Saved entries
(** C5 as stated fails: an absolute [distro] replaces the storage root, so
    the mapped path is neither of the stated form nor under the root. *)
Lemma get_cache_path_counterexample :
  exists w' p,
    get_cache_path Scenario.CONFIG 5 "/etc" Scenario.hello Scenario.world = Some (w', p) /\
    Path.str p = "/etc/b4/b42022f5bd8cbb6d9462eb1af349bc75_hello_2.10.deb" /\
    Path.str p <> "/srv/storage" ++ "/" ++ "/etc" ++ "/"
                  ++ Py.take 2 (MD5.hexdigest Scenario.hello) ++ "/"
                  ++ MD5.hexdigest Scenario.hello ++ "_" ++ cache_filename Scenario.hello /\
    lies_under Scenario.tree (Path.of_str "/srv/storage") p = false.
Proof.
  destruct (get_cache_path Scenario.CONFIG 5 "/etc" Scenario.hello Scenario.world)
    as [[w' p]|] eqn:E; [|vm_compute in E; discriminate E].
  exists w', p. split; [reflexivity|].
  assert (Hcfg : get_config Scenario.CONFIG "storage_path_resolved" VNone
                 = VStr "/srv/storage") by (vm_compute; reflexivity).
  apply (get_cache_path_value _ _ _ _ _ _ _ _ Hcfg) in E. subst p.
  vm_compute. repeat split; discriminate.
Qed.

(** C5 (amended): for every [distro] that is a single ordinary path
    segment and every [path], whenever [get_cache_path] returns, the path it
    returns is the storage root followed by the three components [distro],
    [H[0:2]] and [H_basename], with [H] the md5 hex digest of [path] and
    [basename] its last segment or [index]: as text
    [<storage_root>/<distro>/<H[0:2]>/<H>_<basename>] for a storage root in
    the form [load_config] stores it (normalised, with at least one
    component).  That path lies under the storage root, and every call with
    the same arguments that returns, at any time and in any state, returns
    the same path. *)
Theorem get_cache_path_layout (CONFIG : gmap string value) (now : Z)
    (distro path : string) (w w' : World) (p : Path.t) :
  let H := MD5.hexdigest path in
  plain_segment distro = true ->
  get_cache_path CONFIG now distro path w = Some (w', p) ->
  exists root,
    get_config CONFIG "storage_path_resolved" VNone = VStr root /\
    Path.root p = Path.root (Path.of_str root) /\
    Path.parts p
    = (Path.parts (Path.of_str root)
       ++ [distro; Py.take 2 H; (H ++ "_" ++ cache_filename path)%string])%list /\
    (Path.str (Path.of_str root) = root -> Path.parts (Path.of_str root) <> [] ->
     Path.str p = root ++ "/" ++ distro ++ "/" ++ Py.take 2 H ++ "/"
                  ++ H ++ "_" ++ cache_filename path) /\
    lies_under (fs w) (Path.of_str root) p = true /\
    lies_under (fs w') (Path.of_str root) p = true /\
    (forall now2 w2 r2,
        get_cache_path CONFIG now2 distro path w2 = Some r2 -> snd r2 = p).
Proof.
  intros H Hdistro Hget.
  destruct (get_config CONFIG "storage_path_resolved" VNone) as [| | |root] eqn:Hcfg;
    try (unfold get_cache_path in Hget; rewrite Hcfg in Hget; discriminate Hget).
  exists root. split; [reflexivity|].
  pose proof (hash_prefix_plain path) as Hh2.
  pose proof (cache_name_plain path _ (cache_filename_no_slash path)) as Hname.
  fold H in Hh2, Hname.
  pose proof (get_cache_path_value _ _ _ _ _ _ _ _ Hcfg Hget) as Hval. fold H in Hval.
  set (storage := Path.of_str root) in *.
  assert (Hp : p = Path.mk (Path.root storage)
                     (Path.parts storage
                      ++ [distro; Py.take 2 H; H ++ "_" ++ cache_filename path])).
  { rewrite Hval, (div_plain _ _ Hdistro), (div_plain _ _ Hh2), (div_plain _ _ Hname).
    cbn [Path.root Path.parts]. rewrite <- !app_assoc. reflexivity. }
  assert (Hall : Forall (fun s => plain_segment s = true)
                   [distro; Py.take 2 H; H ++ "_" ++ cache_filename path])
    by (repeat constructor; assumption).
  split; [rewrite Hp; reflexivity|]. split; [rewrite Hp; reflexivity|].
  split; [|split; [|split]].
  - intros Hnorm Hparts.
    rewrite Hp, str_parts by (cbn [Path.parts]; destruct (Path.parts storage); discriminate).
    cbn [Path.root Path.parts].
    set (nm := H ++ "_" ++ cache_filename path).
    change [distro; Py.take 2 H; nm] with ([distro] ++ [Py.take 2 H] ++ [nm])%list.
    rewrite !app_assoc.
    rewrite !join_snoc
      by (try exact Hparts; destruct (Path.parts storage); discriminate).
    pose proof (str_parts _ Hparts) as Hs. rewrite Hnorm in Hs.
    clearbody storage. rewrite Hs, !append_assoc. reflexivity.
  - rewrite Hp. apply lies_under_extend, Hall.
  - rewrite Hp. apply lies_under_extend, Hall.
  - intros now2 w2 [w2' p2] Hget2. cbn [snd].
    apply (get_cache_path_value _ _ _ _ _ _ _ root Hcfg) in Hget2.
    rewrite Hget2. symmetry. exact Hval.
Qed.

Task | Look above for the line holding "(distro path : string)". Print it and every line after it, exactly, through the line holding "VStr root /\".

Written response |
    (distro path : string) (w w' : World) (p : Path.t) :
  let H := MD5.hexdigest path in
  plain_segment distro = true ->
  get_cache_path CONFIG now distro path w = Some (w', p) ->
  exists root,
    get_config CONFIG "storage_path_resolved" VNone = VStr root /\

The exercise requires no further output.